The horses seem to have been their great love; prized ones might be killed and buried with their owners along with other precious items. They provided meat and drink (mare’s milk was a staple) as well as mobility in war. The Scythians developed harnesses and saddles – there’s a whole one on display here, its patterns somewhat faded after two millennia – but, surprisingly, not stirrups, which make riding a lot easier.
One gorgeous bridle on show, beautifully preserved after 2300 years, still has its straps and carved plaques showing eagles, rams and wolves, though the gold leaf that would once have covered them has gone. There’s also a funeral mask for a horse, topped with a ram’s head that’s topped with a cockerel, and evidently meant to turn it into a mythical beast to carry its master in the next world.
The humans are well preserved too. There’s a mummified head with pierced ear, and some leathery skin, covered in tattoos of real or mythical beasts; this seems to have been a Scythian specialty. Ancient historians said Scythians were bearded, but all the ones found have been clean shaven. However, a fake beard found in one tomb is on display, part of a burial ritual, maybe.

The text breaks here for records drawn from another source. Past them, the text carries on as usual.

Lemma has_append (c : ascii) (s t : string) :
  PDFParser.has c (s ^^ t) = PDFParser.has c s || PDFParser.has c t.
Proof.
  induction s as [|a s IH]; [reflexivity|].
  cbn. rewrite IH, orb_assoc. reflexivity.
Qed.

Lemma rfind_lacks (c : ascii) (s : string) :
  PDFParser.has c s = false -> PDFParser.rfind c s = None.
Proof.
  induction s as [|a s IH]; [reflexivity|].
  cbn. intro H. apply orb_false_iff in H. destruct H as [Ha Hs].
  rewrite (IH Hs), Ha. reflexivity.
Qed.

Lemma rfind_last (c : ascii) (s t : string) :
  PDFParser.has c t = false ->
  PDFParser.rfind c (s ^^ String c t) = Some (String.length s).
Proof.
  intro Ht. induction s as [|a s IH].
  - cbn. rewrite (rfind_lacks c t Ht), Ascii.eqb_refl. reflexivity.
  - cbn [String.append PDFParser.rfind String.length]. rewrite IH. reflexivity.
Qed.

Lemma substring_prefix (s t : string) :
  substring 0 (String.length s) (s ^^ t) = s.
Proof.
  induction s as [|a s IH]; [destruct t; reflexivity|].
  cbn. rewrite IH. reflexivity.
Qed.

Lemma other_than_dot (s : string) :
  PDFParser.has "." s = false -> s <> EmptyString ->
  PDFParser.has_other_than_dot s = true.
Proof.
  destruct s as [|a s]; [contradiction|].
  cbn. intros H _. apply orb_false_iff in H. destruct H as [-> _]. reflexivity.
Qed.

(** The extension is cut off a name that has no dot and no slash. *)
Lemma splitext_root_extension (name ext : string) :
  PDFParser.has "." name = false -> PDFParser.has "/" name = false ->
  PDFParser.has "." ext = false -> PDFParser.has "/" ext = false ->
  name <> EmptyString ->
  PDFParser.splitext_root (name ^^ String "." ext) = name.
Proof.
  intros Hdot Hsep Hedot Hesep Hne. unfold PDFParser.splitext_root.
  rewrite (rfind_last "." name ext Hedot).
  rewrite (rfind_lacks "/" (name ^^ String "." ext)).
  2:{ rewrite has_append. cbn. rewrite Hsep, Hesep. reflexivity. }
  rewrite Nat.sub_0_r, substring_prefix, (other_than_dot name Hdot Hne).
  reflexivity.
Qed.

Lemma split_lacks (sep : ascii) (s : string) :
  PDFParser.has sep s = false -> PDFParser.split sep s = [s].
Proof.
  induction s as [|a s IH]; [reflexivity|].
  cbn. intro H. apply orb_false_iff in H. destruct H as [Ha Hs].
  rewrite Ha, (IH Hs). reflexivity.
Qed.

Lemma split_first (sep : ascii) (s t : string) :
  PDFParser.has sep s = false ->
  PDFParser.split sep (s ^^ String sep t) = s :: PDFParser.split sep t.
Proof.
  induction s as [|a s IH]; intro H.
  - cbn. rewrite Ascii.eqb_refl. reflexivity.
  - cbn in H. apply orb_false_iff in H. destruct H as [Ha Hs].
    cbn [String.append PDFParser.split]. rewrite Ha, (IH Hs). reflexivity.
Qed.

(** Splitting undoes joining, for a list that is not empty. *)
Lemma split_concat (sep : ascii) (parts : list string) :
  parts <> [] ->
  Forall (fun s => PDFParser.has sep s = false) parts ->
  PDFParser.split sep (String.concat (String sep EmptyString) parts) = parts.
Proof.
  intros Hne Hall. induction Hall as [|x rest Hx Hrest IH]; [contradiction|].
  destruct rest as [|y rest'].
  - cbn. apply split_lacks. exact Hx.
  - change (String.concat (String sep EmptyString) (x :: y :: rest'))
      with (x ^^ String sep (String.concat (String sep EmptyString) (y :: rest'))).
    rewrite (split_first sep x _ Hx), IH; [reflexivity | discriminate].
Qed.

Lemma has_concat (c sep : ascii) (parts : list string) :
  Ascii.eqb sep c = false ->
  Forall (fun s => PDFParser.has c s = false) parts ->
  PDFParser.has c (String.concat (String sep EmptyString) parts) = false.
Proof.
  intros Hsep Hall. induction Hall as [|x rest Hx Hrest IH]; [reflexivity|].
  destruct rest as [|y rest']; [exact Hx|].
  change (String.concat (String sep EmptyString) (x :: y :: rest'))
    with (x ^^ String sep (String.concat (String sep EmptyString) (y :: rest'))).
  rewrite has_append, Hx. cbn [PDFParser.has]. rewrite Hsep, IH. reflexivity.
Qed.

As well as beards and horses, the deceased might be accompanied by cooks, concubines and other people needed for the afterlife. And cheese, and nail clippings: there are some of them in the exhibition too. Even “maybe” sounds a little too assertive when you’re pondering nail clippings, but they might have protected the dead against something.
In life, they feasted and drank – overdoing it when they discovered Greek wine: the Greeks drank it with water, the Scythians neat, or even mixed with blood after swearing allegiance. They also got stoned. Graves have turned up hemp-smoking sets: it seems people threw hemp seeds onto hot stones under a mini-tent, stuck their heads in and, said the Greek historian Herodotus, howled with pleasure. Maybe it was medicinal. Maybe.

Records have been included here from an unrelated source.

Definition the_url : string := lookup_url (parse_args w).
Definition the_type : string := Args.dnstype (parse_args w).

(** The condition under which [main] leaves without an update. *)
Definition unchanged (ip : string) (currentips : list string) : bool :=
  same_set ip currentips && negb (Args.force (parse_args w))
  && negb (Args.deleteonly (parse_args w)).

(** The script [main] has written, and the command it runs on it. *)
Definition script (server hostname ip : string) : string :=
  nsupdate_content server (Str.join "." (tail (Str.split "." hostname)))
    hostname ip (Args.ttl (parse_args w)) the_type
    (Args.deleteonly (parse_args w)).

Definition command (privkey : string) : list string :=
  [Args.exe (parse_args w); "-k"; privkey; "-v"; tmpname w].

(** The events of a run up to the change decision. *)
Definition lookups (privkey server hostname : string) : list event :=
  [EvIsFile privkey; EvHttpGet the_url]
  ++ effects (get_current_ips None w hostname server the_type).

(** The seven ways through [main]: exit status, text on the standard error,
    events, and the files left behind. *)
Inductive path : Z → stderr_output → list event → gmap string string → Prop :=
| path_missing_arg :
    Args.privkey (parse_args w) = None ∨ Args.server (parse_args w) = None
    ∨ Args.hostname (parse_args w) = None →
    path 1 (Message "ERROR: not all args specified") [] ∅
| path_no_key privkey server hostname :
    configured privkey server hostname →
    isfile w privkey = false →
    path 1 (Message "ERROR: key files not found") [EvIsFile privkey] ∅
| path_no_ip privkey server hostname :
    configured privkey server hostname →
    isfile w privkey = true →
    value (get_remote_ip None w the_url the_type) = Ret None →
    path 1 (Message "Invalid IP returned")
      [EvIsFile privkey; EvHttpGet the_url] ∅
| path_unchanged privkey server hostname ip currentips :
    configured privkey server hostname →
    isfile w privkey = true →
    value (get_remote_ip None w the_url the_type) = Ret (Some ip) →
    value (get_current_ips None w hostname server the_type)
      = Ret currentips →
    unchanged ip currentips = true →
    path 0 Silent (lookups privkey server hostname) ∅
| path_launch_failed privkey server hostname ip currentips e :
    configured privkey server hostname →
    isfile w privkey = true →
    value (get_remote_ip None w the_url the_type) = Ret (Some ip) →
    value (get_current_ips None w hostname server the_type)
      = Ret currentips →
    unchanged ip currentips = false →
    popen w (command privkey) = inl e →
    path 1 (Traceback e)
      (lookups privkey server hostname
       ++ [EvTempCreate (tmpname w);
           EvWrite (tmpname w) (script server hostname ip);
           EvPopen (command privkey)])
      {[ tmpname w := script server hostname ip ]}
| path_launched privkey server hostname ip currentips out err rc :
    configured privkey server hostname →
    isfile w privkey = true →
    value (get_remote_ip None w the_url the_type) = Ret (Some ip) →
    value (get_current_ips None w hostname server the_type)
      = Ret currentips →
    unchanged ip currentips = false →
    popen w (command privkey) = inr (out, err, rc) →
    path (if bool_decide (rc ≠ 0) then 1 else 0)
      (if bool_decide (rc ≠ 0)
       then Message ("ERROR: nsupdate failed - " +:+ Repr.repr_bytes out
                     +:+ " / " +:+ Repr.repr_bytes err)
       else Silent)
      (lookups privkey server hostname
       ++ [EvTempCreate (tmpname w);
           EvWrite (tmpname w) (script server hostname ip);
           EvPopen (command privkey);
           EvRemove (tmpname w)])
      ∅.

End Paths.

(** *** The paths of [get_current_ips] *)

(** [dns_lookup] for type A, [dns_lookup6] otherwise *)
Definition query (w : World) (t server hostname : string)
  : exception + list string :=
  if bool_decide (t = "A") then dns_lookup w server hostname
  else dns_lookup6 w server hostname.

Definition rdtype (t : string) : string :=
  if bool_decide (t = "A") then "A" else "AAAA".

Section FetchPaths.

Variable w : World.
Variables hostname server t : string.

(** How the address of the DNS server is obtained: the events, and the
    address if there is one. *)
Inductive resolution : list event → option string → Prop :=
| res_invalid e :
    is_ip server "ANY" = Raise e → resolution [] None
| res_literal :
    is_ip server "ANY" = Ret true → resolution [] (Some server)
| res_failed e :
    is_ip server "ANY" = Ret false →
    getaddrinfo w server 80 = inl e →
    resolution [EvGetAddrInfo server 80] None
| res_empty :
    is_ip server "ANY" = Ret false →
    getaddrinfo w server 80 = inr [] →
    resolution [EvGetAddrInfo server 80] None
| res_resolved infos info :
    is_ip server "ANY" = Ret false →
    getaddrinfo w server 80 = inr infos →
    last infos = Some info →
    resolution [EvGetAddrInfo server 80] (Some (ai_sockaddr_host info)).

(** The records returned, and the events. *)
Inductive fetch_path : list string → list event → Prop :=
| fetch_unresolved evs :
    resolution evs None → fetch_path [] evs
| fetch_failed evs srv e :
    resolution evs (Some srv) →
    query w t srv hostname = inl e →
    fetch_path [] (evs ++ [EvDnsQuery srv hostname (rdtype t)])
| fetch_invalid evs srv recs :
    resolution evs (Some srv) →
    query w t srv hostname = inr recs →
    all_is_ip recs t ≠ Ret true →
    fetch_path [] (evs ++ [EvDnsQuery srv hostname (rdtype t)])
| fetch_answer evs srv recs :
    resolution evs (Some srv) →
    query w t srv hostname = inr recs →
    all_is_ip recs t = Ret true →
    fetch_path recs (evs ++ [EvDnsQuery srv hostname (rdtype t)]).

End FetchPaths.

(** *** The change decision, in the words of the specification *)

(** True if deleteOnly is set, or force is set, or the singleton of the new
    address differs from the current record set. *)
Definition needsUpdate (newIP : string) (currentSet : gset string)
    (force deleteOnly : bool) : bool :=
  deleteOnly || force || bool_decide ({[ newIP ]} ≠ currentSet).

(** *** The dotted-quad shape, in the words of the specification *)

(** Every character of the string satisfies [p]. *)
Fixpoint all_chars (p : ascii → bool) (s : string) : bool :=
  match s with
  | EmptyString => true
  | String c s' => p c && all_chars p s'
  end.

(** One to three decimal digits *)
Definition digit_group (g : string) : bool :=
  (1 <=? String.length g)%nat && (String.length g <=? 3)%nat
  && all_chars Str.is_digit g.

(** Four dot-separated groups of one to three decimal digits *)
Definition dotted_quad (s : string) : bool :=
  match Str.split "." s with
  | [a; b; c; d] =>
      digit_group a && digit_group b && digit_group c && digit_group d
  | _ => false
  end.

(** *** The update transaction, line by line *)

Definition nl : string := String "010" "".

Definition delete_directive (hostname type : string) : string :=
  "update delete " +:+ hostname +:+ ". " +:+ type.

Definition add_directive (hostname : string) (ttl : Z) (type ip : string)
  : string :=
  "update add " +:+ hostname +:+ ". " +:+ pretty ttl +:+ " " +:+ type
  +:+ " " +:+ ip.

(** The transaction as the specification lists it: the add directive is
    there or not, and nothing stands in its place. *)
Definition claimed_transaction (server zone hostname newIP : string)
    (ttl : Z) (type : string) (deleteOnly : bool) : list string :=
  ["server " +:+ server +:+ "."; "debug yes"; "zone " +:+ zone +:+ ".";
   delete_directive hostname type]
  ++ (if deleteOnly then [] else [add_directive hostname ttl type newIP])
  ++ ["show"; "send"; "quit"].

(** The lines the program writes: in a delete-only transaction the line of
    the add directive is empty. *)
Definition written_transaction (server zone hostname newIP : string)
    (ttl : Z) (type : string) (deleteOnly : bool) : list string :=
  ["server " +:+ server +:+ "."; "debug yes"; "zone " +:+ zone +:+ ".";
   delete_directive hostname type;
   if deleteOnly then "" else add_directive hostname ttl type newIP;
   "show"; "send"; "quit"].

(** ** Sample worlds *)

Module Sample.

Definition key : string := "/etc/ddns/Khome.+157+10183.key".

Definition args : Args.t :=
  Args.mk "/usr/bin/nsupdate" (Some key) (Some "ns1.example.net") false 300
    (Some "host.example.com") "A" false None.

Definition ns1 : addrinfo :=
  {| ai_family := 2; ai_socktype := 1; ai_proto := 6; ai_canonname := "";
     ai_sockaddr_host := "192.0.2.53" |}.

(** A world made of the parsed arguments, the body the echo service
    answers with, what the resolver gives for the name of the server, the
    records the DNS server answers with, and what launching nsupdate
    gives. *)
Definition world (a : Args.t) (body : exception + string)
    (addresses : exception + list addrinfo)
    (records : exception + list string)
    (nsupdate : exception + (bytes * bytes * Z)) : World :=
  {| parse_args := a;
     isfile := λ path, bool_decide (path = key);
     http_get := λ _, body;
     getaddrinfo := λ _ _, addresses;
     dns_lookup := λ _ _, records;
     dns_lookup6 := λ _ _, records;
     tmpname := "/tmp/tmpq3x8z1vd";
     popen := λ _, nsupdate |}.

Definition succeeded : exception + (bytes * bytes * Z) := inr ([], [], 0).

(** The address has changed and the update goes through. *)
Definition moved : World :=
  world args (inr "203.0.113.5
") (inr [ns1]) (inr ["198.51.100.7"]) succeeded.

(** The published record is the address of the host. *)
Definition settled : World :=
  world args (inr "198.51.100.7
") (inr [ns1]) (inr ["198.51.100.7"]) succeeded.

(** The echo service cannot be reached. *)
Definition offline : World :=
  world args (inl (LibraryError "MaxRetryError" "Max retries exceeded"))
    (inr [ns1]) (inr ["198.51.100.7"]) succeeded.




(** nsupdate is not installed where [--exe] says. *)
Definition no_nsupdate : World :=
  world args (inr "203.0.113.5
") (inr [ns1]) (inr ["198.51.100.7"])
    (inl (OSError "[Errno 2] No such file or directory: '/usr/bin/nsupdate'")).

(** nsupdate runs and the server refuses the update. *)
Definition refused : World :=
  world args (inr "203.0.113.5
") (inr [ns1]) (inr ["198.51.100.7"])
    (inr (String.list_byte_of_string "Outgoing update query:",
          String.list_byte_of_string "update failed: REFUSED", 2)).

(** No key is given. *)
Definition keyless : World :=
  world (Args.mk "/usr/bin/nsupdate" None (Some "ns1.example.net") false 300
           (Some "host.example.com") "A" false None)
    (inr "203.0.113.5
") (inr [ns1]) (inr ["198.51.100.7"]) succeeded.

(** The DNS server is given by a dotted quad that is no address. *)
Definition odd_server : World :=
  world (Args.mk "/usr/bin/nsupdate" (Some key) (Some "999.1.1.1") false 300
           (Some "host.example.com") "A" false None)
    (inr "203.0.113.5
") (inr [ns1]) (inr ["198.51.100.7"]) succeeded.

End Sample.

None of the tents they lived in have survived, but a collapsible table is on show, its legs elegantly turned by lathe. There’s a fine piece of body armour, along with axes and an intricately decorated scabbard, but also more perishable clothes: fur, felt, even beautifully embroidered women’s long socks.
The exhibition acknowledges that this is all a work in progress, a mixture of stunning discoveries that are still being made and imaginative speculation about what they might mean. In comparison with the well understood and solidly built worlds of Egypt and Greece, it’s tantalising to catch glimpses of the mysterious warrior nomads who once controlled the vast empty steppes of Siberia before vanishing into the mists of time.
Scythians: Warriors of Ancient Siberia is at the British Museum until 14 January 2018. Tickets £16.50, concessions available.